(Records from a data source)
^^^^^^^^^^^^^^^^

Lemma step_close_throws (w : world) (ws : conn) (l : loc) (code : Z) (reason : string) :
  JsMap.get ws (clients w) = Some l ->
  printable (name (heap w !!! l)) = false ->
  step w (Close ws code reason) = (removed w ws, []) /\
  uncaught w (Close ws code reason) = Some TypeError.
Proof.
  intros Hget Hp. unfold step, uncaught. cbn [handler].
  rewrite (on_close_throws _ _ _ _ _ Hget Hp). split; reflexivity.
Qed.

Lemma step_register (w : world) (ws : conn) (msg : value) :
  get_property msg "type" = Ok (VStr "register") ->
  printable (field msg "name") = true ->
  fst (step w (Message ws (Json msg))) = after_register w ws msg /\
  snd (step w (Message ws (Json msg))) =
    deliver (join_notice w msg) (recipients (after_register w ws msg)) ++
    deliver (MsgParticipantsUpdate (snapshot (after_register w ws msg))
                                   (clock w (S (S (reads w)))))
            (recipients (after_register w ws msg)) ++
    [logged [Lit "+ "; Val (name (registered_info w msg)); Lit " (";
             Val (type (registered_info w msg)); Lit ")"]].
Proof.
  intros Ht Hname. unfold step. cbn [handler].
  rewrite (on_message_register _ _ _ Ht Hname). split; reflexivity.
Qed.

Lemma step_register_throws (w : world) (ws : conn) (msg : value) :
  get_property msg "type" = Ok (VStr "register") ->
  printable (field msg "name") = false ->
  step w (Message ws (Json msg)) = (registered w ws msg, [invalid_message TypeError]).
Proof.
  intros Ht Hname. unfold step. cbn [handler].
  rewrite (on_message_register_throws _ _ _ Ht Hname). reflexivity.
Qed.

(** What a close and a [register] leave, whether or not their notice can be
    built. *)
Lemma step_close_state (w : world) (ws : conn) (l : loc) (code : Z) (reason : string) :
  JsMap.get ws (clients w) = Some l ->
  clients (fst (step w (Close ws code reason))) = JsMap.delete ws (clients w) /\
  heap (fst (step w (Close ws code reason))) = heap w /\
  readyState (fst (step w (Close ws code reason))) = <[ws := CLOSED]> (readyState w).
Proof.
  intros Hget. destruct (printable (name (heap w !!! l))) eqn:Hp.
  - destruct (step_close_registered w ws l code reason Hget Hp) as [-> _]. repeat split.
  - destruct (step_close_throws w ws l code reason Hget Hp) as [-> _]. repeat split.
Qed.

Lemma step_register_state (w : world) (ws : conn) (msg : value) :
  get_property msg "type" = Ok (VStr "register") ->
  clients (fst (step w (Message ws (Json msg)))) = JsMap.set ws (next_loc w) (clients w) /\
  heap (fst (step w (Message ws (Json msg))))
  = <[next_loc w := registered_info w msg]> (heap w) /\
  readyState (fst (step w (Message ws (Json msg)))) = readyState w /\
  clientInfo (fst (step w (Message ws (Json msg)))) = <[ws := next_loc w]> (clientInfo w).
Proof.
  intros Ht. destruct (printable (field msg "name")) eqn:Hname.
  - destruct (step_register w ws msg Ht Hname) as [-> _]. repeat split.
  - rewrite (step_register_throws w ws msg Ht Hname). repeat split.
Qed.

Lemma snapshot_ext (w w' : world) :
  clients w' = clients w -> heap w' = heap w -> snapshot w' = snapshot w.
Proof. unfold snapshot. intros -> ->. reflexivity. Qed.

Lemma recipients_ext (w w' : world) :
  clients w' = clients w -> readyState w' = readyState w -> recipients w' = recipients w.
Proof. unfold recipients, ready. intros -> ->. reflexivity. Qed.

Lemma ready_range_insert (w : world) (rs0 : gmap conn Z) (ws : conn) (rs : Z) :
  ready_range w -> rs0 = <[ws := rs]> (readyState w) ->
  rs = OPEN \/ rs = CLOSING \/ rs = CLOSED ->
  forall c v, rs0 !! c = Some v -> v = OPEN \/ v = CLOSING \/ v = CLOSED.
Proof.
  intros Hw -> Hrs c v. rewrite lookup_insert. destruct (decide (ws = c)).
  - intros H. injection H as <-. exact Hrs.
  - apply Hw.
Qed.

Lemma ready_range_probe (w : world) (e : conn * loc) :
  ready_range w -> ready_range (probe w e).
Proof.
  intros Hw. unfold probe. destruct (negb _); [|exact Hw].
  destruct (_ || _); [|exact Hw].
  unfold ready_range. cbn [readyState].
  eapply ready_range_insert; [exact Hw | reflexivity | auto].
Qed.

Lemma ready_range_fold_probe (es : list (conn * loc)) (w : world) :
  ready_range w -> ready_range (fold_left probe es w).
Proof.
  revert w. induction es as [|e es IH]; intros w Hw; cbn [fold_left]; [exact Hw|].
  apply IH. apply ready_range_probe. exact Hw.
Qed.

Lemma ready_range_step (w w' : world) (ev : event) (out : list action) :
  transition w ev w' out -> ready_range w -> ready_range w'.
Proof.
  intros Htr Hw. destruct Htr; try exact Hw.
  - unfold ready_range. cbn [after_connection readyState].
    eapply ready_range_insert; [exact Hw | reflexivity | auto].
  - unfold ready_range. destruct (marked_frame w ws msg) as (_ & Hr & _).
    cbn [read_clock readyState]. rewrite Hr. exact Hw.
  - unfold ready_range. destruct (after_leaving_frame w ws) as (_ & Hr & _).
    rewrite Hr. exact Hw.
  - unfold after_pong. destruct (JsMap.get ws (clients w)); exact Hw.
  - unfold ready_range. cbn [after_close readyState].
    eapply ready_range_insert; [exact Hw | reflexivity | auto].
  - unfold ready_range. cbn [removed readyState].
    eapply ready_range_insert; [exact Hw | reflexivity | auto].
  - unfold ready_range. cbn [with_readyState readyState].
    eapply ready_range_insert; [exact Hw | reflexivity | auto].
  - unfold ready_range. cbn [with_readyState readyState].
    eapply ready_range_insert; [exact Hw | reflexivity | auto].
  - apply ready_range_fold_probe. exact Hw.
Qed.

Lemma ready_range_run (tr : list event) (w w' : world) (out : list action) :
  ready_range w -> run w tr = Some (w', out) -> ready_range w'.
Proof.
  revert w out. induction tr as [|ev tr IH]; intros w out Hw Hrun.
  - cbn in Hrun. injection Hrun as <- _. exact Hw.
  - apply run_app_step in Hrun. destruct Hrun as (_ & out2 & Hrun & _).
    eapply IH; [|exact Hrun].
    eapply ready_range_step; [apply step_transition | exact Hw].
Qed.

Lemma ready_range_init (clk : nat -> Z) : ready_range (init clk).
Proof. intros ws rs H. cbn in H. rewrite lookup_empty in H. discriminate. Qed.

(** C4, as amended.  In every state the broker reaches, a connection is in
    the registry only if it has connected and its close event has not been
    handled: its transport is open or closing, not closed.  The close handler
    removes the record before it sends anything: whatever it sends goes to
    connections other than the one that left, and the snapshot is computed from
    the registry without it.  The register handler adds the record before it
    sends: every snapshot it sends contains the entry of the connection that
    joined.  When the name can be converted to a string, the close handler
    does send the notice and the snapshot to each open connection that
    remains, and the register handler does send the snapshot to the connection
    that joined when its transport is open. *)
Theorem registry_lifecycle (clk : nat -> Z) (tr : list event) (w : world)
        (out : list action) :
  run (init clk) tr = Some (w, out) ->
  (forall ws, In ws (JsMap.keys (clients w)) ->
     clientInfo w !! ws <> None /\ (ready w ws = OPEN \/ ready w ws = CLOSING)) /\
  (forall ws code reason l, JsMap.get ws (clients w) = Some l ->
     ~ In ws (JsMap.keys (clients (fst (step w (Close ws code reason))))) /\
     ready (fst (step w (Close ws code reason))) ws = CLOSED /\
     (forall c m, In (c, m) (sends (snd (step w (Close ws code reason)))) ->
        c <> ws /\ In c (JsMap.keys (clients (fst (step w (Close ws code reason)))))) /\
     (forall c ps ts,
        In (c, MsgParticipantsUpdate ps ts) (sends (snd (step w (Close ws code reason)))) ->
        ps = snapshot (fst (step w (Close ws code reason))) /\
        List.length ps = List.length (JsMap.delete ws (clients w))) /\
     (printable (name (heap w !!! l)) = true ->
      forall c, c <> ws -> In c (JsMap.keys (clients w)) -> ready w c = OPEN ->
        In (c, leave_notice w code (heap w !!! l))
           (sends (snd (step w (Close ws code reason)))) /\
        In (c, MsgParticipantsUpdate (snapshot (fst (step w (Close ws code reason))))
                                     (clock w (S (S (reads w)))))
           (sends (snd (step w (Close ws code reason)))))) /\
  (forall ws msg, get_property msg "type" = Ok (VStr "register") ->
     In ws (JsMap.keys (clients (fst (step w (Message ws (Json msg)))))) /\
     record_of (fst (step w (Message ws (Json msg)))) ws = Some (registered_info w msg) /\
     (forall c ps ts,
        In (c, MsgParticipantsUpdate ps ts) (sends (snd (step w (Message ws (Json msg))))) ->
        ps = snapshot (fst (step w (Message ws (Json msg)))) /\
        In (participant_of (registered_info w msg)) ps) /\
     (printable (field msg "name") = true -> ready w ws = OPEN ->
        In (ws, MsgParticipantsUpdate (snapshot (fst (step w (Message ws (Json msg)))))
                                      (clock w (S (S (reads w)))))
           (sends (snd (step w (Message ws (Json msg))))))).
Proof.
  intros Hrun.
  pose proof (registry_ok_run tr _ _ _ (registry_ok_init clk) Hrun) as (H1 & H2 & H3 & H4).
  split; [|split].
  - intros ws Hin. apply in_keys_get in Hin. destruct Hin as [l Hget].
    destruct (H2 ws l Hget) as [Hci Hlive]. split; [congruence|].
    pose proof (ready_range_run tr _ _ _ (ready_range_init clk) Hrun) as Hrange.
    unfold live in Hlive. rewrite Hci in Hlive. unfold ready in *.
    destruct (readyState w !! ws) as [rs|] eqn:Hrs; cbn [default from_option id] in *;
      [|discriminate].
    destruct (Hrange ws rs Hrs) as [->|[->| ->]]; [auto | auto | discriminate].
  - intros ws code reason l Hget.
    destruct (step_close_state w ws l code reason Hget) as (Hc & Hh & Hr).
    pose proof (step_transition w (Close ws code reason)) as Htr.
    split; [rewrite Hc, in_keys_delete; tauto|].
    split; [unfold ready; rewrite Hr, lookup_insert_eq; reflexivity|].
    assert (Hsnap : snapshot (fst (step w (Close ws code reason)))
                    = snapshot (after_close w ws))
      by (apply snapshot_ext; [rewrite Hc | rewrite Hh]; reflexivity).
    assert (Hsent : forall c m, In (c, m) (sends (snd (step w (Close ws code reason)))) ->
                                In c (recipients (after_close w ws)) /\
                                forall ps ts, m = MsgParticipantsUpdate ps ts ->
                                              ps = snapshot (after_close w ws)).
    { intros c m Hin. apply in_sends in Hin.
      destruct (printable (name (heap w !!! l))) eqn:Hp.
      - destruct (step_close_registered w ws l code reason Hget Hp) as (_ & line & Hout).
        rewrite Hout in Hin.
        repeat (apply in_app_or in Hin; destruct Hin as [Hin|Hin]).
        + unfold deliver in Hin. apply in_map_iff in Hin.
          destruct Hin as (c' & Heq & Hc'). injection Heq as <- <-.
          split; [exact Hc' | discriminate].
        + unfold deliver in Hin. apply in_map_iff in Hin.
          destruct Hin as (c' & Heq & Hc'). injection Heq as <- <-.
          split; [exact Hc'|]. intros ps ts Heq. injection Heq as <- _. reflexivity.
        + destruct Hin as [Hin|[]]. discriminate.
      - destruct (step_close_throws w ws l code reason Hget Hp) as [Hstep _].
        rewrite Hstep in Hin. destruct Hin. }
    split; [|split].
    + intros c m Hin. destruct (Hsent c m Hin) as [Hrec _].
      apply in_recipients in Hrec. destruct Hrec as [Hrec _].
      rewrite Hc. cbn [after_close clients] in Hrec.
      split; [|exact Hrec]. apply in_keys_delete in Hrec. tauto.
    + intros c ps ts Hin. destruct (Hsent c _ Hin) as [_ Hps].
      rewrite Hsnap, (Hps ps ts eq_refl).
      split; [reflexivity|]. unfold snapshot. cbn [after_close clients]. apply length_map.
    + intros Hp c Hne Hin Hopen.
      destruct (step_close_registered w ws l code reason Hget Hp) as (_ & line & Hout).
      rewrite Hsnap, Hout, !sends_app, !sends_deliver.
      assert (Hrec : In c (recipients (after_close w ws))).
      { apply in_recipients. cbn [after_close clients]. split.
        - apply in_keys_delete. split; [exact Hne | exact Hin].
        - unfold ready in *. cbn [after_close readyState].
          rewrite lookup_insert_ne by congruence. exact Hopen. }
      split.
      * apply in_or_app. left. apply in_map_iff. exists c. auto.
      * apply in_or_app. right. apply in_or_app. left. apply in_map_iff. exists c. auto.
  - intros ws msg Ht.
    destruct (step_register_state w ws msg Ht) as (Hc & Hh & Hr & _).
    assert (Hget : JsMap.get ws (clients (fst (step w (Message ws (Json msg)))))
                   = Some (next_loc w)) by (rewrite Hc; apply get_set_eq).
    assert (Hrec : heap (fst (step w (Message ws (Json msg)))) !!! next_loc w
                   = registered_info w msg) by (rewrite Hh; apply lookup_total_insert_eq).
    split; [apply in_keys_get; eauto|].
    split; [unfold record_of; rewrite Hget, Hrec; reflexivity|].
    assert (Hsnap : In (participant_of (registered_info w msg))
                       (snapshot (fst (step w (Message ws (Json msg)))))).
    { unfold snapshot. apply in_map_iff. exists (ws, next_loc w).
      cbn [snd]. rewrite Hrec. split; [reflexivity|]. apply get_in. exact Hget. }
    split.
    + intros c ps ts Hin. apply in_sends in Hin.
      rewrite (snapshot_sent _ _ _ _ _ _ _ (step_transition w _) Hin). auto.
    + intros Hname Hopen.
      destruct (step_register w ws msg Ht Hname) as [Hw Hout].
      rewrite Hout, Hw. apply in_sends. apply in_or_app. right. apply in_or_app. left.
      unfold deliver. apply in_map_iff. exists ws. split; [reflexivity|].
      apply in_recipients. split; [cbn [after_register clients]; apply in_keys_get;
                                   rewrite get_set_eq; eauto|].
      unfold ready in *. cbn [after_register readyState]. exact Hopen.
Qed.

^^^^^^^^^^^^^^^^

## Your assignment:
Give nothing except how many lines of the records include "joined".

## Exercise output:
2